Repetitive Strain Injury (RSI) is a general term used to describe the pain felt in muscles, nerves, ligaments, and tendons caused by repetitive movement, improper technique, and overuse. This is a very common condition that affects more than 3 million people per year. The elderly are the most common age group to be affected by this injury.
What are the symptoms?
This condition generally occurs in parts of the upper body:
- Forearms and elbows
- Wrists and hands
- Neck and shoulders
Common Repetitive Strain Injuries include:
- Carpal tunnel syndrome: A numbness or tingling in the hand and arm due to a pinched nerve in the wrist.
- Bursitis: An inflammation of the bursa which are fluid-filled pads that act as cushions in the joints.
- Tendonitis: An inflammation of the tissue that connects the muscles to the bones.
- Tennis elbow: A type of tendonitis that is caused by the repetitive movement of the wrist and arm.
The symptoms of RSI can range from mild to severe and generally develop over time.

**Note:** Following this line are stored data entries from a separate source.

(* ===== verification/Monitoring.v ===== *)
(** * Metrics

    Models src/tr_shared/monitoring/: middleware.py and instruments.py ([MetricsMiddleware]),
    celery_instrumentation.py, db_instrumentation.py, prometheus_endpoint.py, tracing.py, the
    adapters, factory.py and setup.py.  What OpenTelemetry does with a measurement, Starlette's
    requests, cachetools' TTL cache, the exporters and the HTTP server of prometheus_client are
    parameters; a measurement is an entry of a log. *)

From S2P Require Import Prelude Json Errors Text HttpClient RateLimiter Loki.
From Stdlib Require Import Ascii.
Local Open Scope Z_scope.

(** ** Instruments *)

Notation labels := (list (string * string)).
Record instrument := mkInstrument { in_name : string; in_description : string; in_unit : string }.
Record InstrumentSet := mkInstruments {
  request_counter : instrument;
  request_duration : instrument;
  error_counter : instrument;
  active_requests : instrument;
}.
Definition create_instruments : InstrumentSet :=
  mkInstruments
    (mkInstrument "http_server_requests" "Total HTTP requests" "{request}")
    (mkInstrument "http_server_request_duration_seconds" "HTTP request duration in seconds" "s")
    (mkInstrument "http_server_errors" "Total HTTP errors (status >= 400)" "{error}")
    (mkInstrument "http_server_active_requests" "Currently active HTTP requests" "{request}").
#[export] Instance instrument_eq_dec : EqDecision instrument.
Proof. solve_decision. Defined.

(** [instrument.add(value, labels)] or [instrument.record(value, labels)] *)
Record measurement := mkMeasure { m_instrument : instrument; m_value : Z; m_labels : labels }.
Definition measure {W} (i : instrument) (v : Z) (l : labels) : Py (list measurement * W) unit :=
  modify (fun st => (st.1 ++ [mkMeasure i v l], st.2)).

(** [time.perf_counter()], in its own unit *)
Class PerfCounter (W : Type) := { perf_counter : W -> Z }.

(** ** [MetricsMiddleware] *)

Definition DEFAULT_EXCLUDED_PATHS : list string :=
  ["/"; "/health"; "/health/ready"; "/health/live"; "/api/v1/health"; "/api/v1/health/ready";
   "/api/v1/health/live"; "/metrics"; "/docs"; "/redoc"; "/openapi.json"].
Record MetricsMiddleware := mkMetrics {
  mm_service_name : string;
  mm_instruments : option InstrumentSet;
  mm_excluded_paths : list string;
  business_domain_classifier : option (string -> outcome exn (option string));
}.
Definition MetricsMiddleware_init (service_name : string) (instrument_set : option InstrumentSet)
    (excluded_paths : option (list string)) classifier : MetricsMiddleware :=
  mkMetrics service_name instrument_set
    (match excluded_paths with Some (_ :: _ as l) => l | _ => DEFAULT_EXCLUDED_PATHS end) classifier.

Definition base_labels (m : MetricsMiddleware) (path method : string) : labels :=
  [("service", mm_service_name m); ("http.route", normalize_path path); ("http.method", method)].
Definition status_labels (l : labels) (status : Z) : labels := dset "http.status_code" (str_of_Z status) l.
Definition biz_labels (m : MetricsMiddleware) (domain method : string) (status : Z) : labels :=
  [("service", mm_service_name m); ("domain", domain); ("http.method", method);
   ("http.status_code", str_of_Z status)].

Section Middleware.
Context {W R : Type} `{PerfCounter W}.
Variable status_code : R -> Z.
Notation world := (list measurement * W)%type.

(** The block that classifies a finished request *)
Definition record_business (m : MetricsMiddleware) (i : InstrumentSet) (path method : string) (status duration : Z)
    : Py world unit :=
  match business_domain_classifier m with
  | None => ret tt
  | Some classify =>
      let! domain := lift_out (classify path) in
      match domain with
      | Some d =>
          if nonempty d then
            do! measure (request_counter i) 1 (biz_labels m d method status) in
            measure (request_duration i) duration (biz_labels m d method status)
          else ret tt
      | None => ret tt
      end
  end.
Definition record_finished (m : MetricsMiddleware) (i : InstrumentSet) (path method : string) (status duration : Z)
    : Py world unit :=
  let l := status_labels (base_labels m path method) status in
  do! measure (request_counter i) 1 l in
  do! measure (request_duration i) duration l in
  do! (if 400 <=? status then measure (error_counter i) 1 l else ret tt) in
  record_business m i path method status duration.
Definition record_failed (m : MetricsMiddleware) (i : InstrumentSet) (path method : string) (duration : Z)
    : Py world unit :=
  let l := dset "http.status_code" "500" (base_labels m path method) in
  do! measure (request_counter i) 1 l in
  do! measure (request_duration i) duration l in
  measure (error_counter i) 1 l.
Definition elapsed (start : Z) : Py world Z := gets (fun st => perf_counter st.2 - start).

Definition mm_dispatch (m : MetricsMiddleware) (path method : string) (call_next : Py W R) : Py world R :=
  match mm_instruments m with
  | None => on_snd call_next
  | Some i =>
      if bool_decide (path ∈ mm_excluded_paths m) then on_snd call_next
      else
        do! measure (active_requests i) 1 (base_labels m path method) in
        let! start := gets (fun st => perf_counter st.2) in
        finally
          (catch_Exception
             (let! response := on_snd call_next in
              let! duration := elapsed start in
              do! record_finished m i path method (status_code response) duration in
              ret response)
             (fun exc =>
                let! duration := elapsed start in
                do! record_failed m i path method duration in
                raise exc))
          (measure (active_requests i) (-1) (base_labels m path method))
  end.
End Middleware.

- Pain, aching, or soreness
- Sensitivity to temperature
- Tingling or numbness
At the start, you may notice symptoms only when you’re carrying out a certain repetitive action. But over time without treatment, symptoms can become more frequent and last longer. You may notice swelling in the area that may last up to several months.
Certain things can increase your risk of developing RSI like repetitive activities, high-intensity activities without rest, and poor posture.
How can RSI be treated?
Firstly, identify and modify the task that is at fault for your symptoms. From here attempt to make adjustments to your work environment that can benefit your condition. If necessary, stop doing the activity. Your GP may recommend taking anti-inflammatory medications like Ibuprofen. They may also suggest using a hot or cold compress, splint, or even steroid injections. Some people find that physiotherapy helps relieve symptoms like massage, yoga, or light exercise.

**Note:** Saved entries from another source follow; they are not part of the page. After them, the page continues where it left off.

(* ===== verification/Schemas.v ===== *)
(** * Declared schemas

    The language in which src/tr_shared/contracts/s2s/ and events/payloads/ declare their
    models: pydantic's field types and the three configurations of unknown keys.  What pydantic
    does with a declaration is a parameter ([Pydantic]) with its documentation as laws
    ([PydanticDoc]) and a reference implementation.  A value is the JSON form
    ([model_dump(mode="json")]) of what was validated. *)

From S2P Require Import Prelude Json Errors.
Local Open Scope Z_scope.

Inductive scalar := SStr | SInt | SFloat | SBool | SUuid | SDatetime | SAny.
#[export] Instance scalar_eq_dec : EqDecision scalar.
Proof. solve_decision. Defined.
Inductive ty :=
| TScalar (s : scalar)
| TEnum (values : list string)                     (* a [StrEnum], a [Literal] *)
| TStripped (lo hi : nat)                          (* [StringConstraints(strip_whitespace, ...)] *)
| TRange (lo hi : option Z)                        (* [int] with [ge], [le] *)
| TMatch (p : string -> bool)                      (* [str] with a pattern or an after-validator *)
| TOpt (t : ty)                                    (* [t | None] *)
| TUnion (ts : list ty)
| TList (lo : nat) (hi : option nat) (t : ty)
| TDict (t : ty)                                   (* [dict[str, t]] *)
| TModel (forbid : bool) (fields : list (string * (ty * option json)))    (* name, type, default *)
| TOpen (fields : list (string * (ty * option json))).                    (* [extra="allow"] *)
Notation field := (string * (ty * option json))%type.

Very rarely does this condition require surgery. In some cases like carpal tunnel syndrome, it may be necessary. Your doctor may refer you to a specialist who can better identify and treat your injury.
How can you prevent RSI?
Employers have a legal duty to prevent work-related RSI or stop existing RSI from progressing. Your employer should be conscious of your work environment and look for possible issues. They may need to intervene to ensure you’re working safely. If you’re experiencing any sort of discomfort while performing your work duties, speak with your employer about ways to change your environment to fit your needs.
To prevent the risk of RSI, you should implement these in your daily work routine:
- Maintain good posture – especially if you work at a desk for long periods
- Take regular breaks from long or repetitive tasks
- Avoid sitting cross-legged
- Invest in or request a standing desk and slowly increase the amount of time you stand to around 20-30 minutes an hour.
- Stretch your shoulders often
Small things like this can make a huge difference in preventing RSI. If your work is not at a desk, you can use these same methods. Try to practice good posture and take regular breaks to let your body rest and recover. If you use tools often for your job, remember to flex your wrists and wiggle your fingers.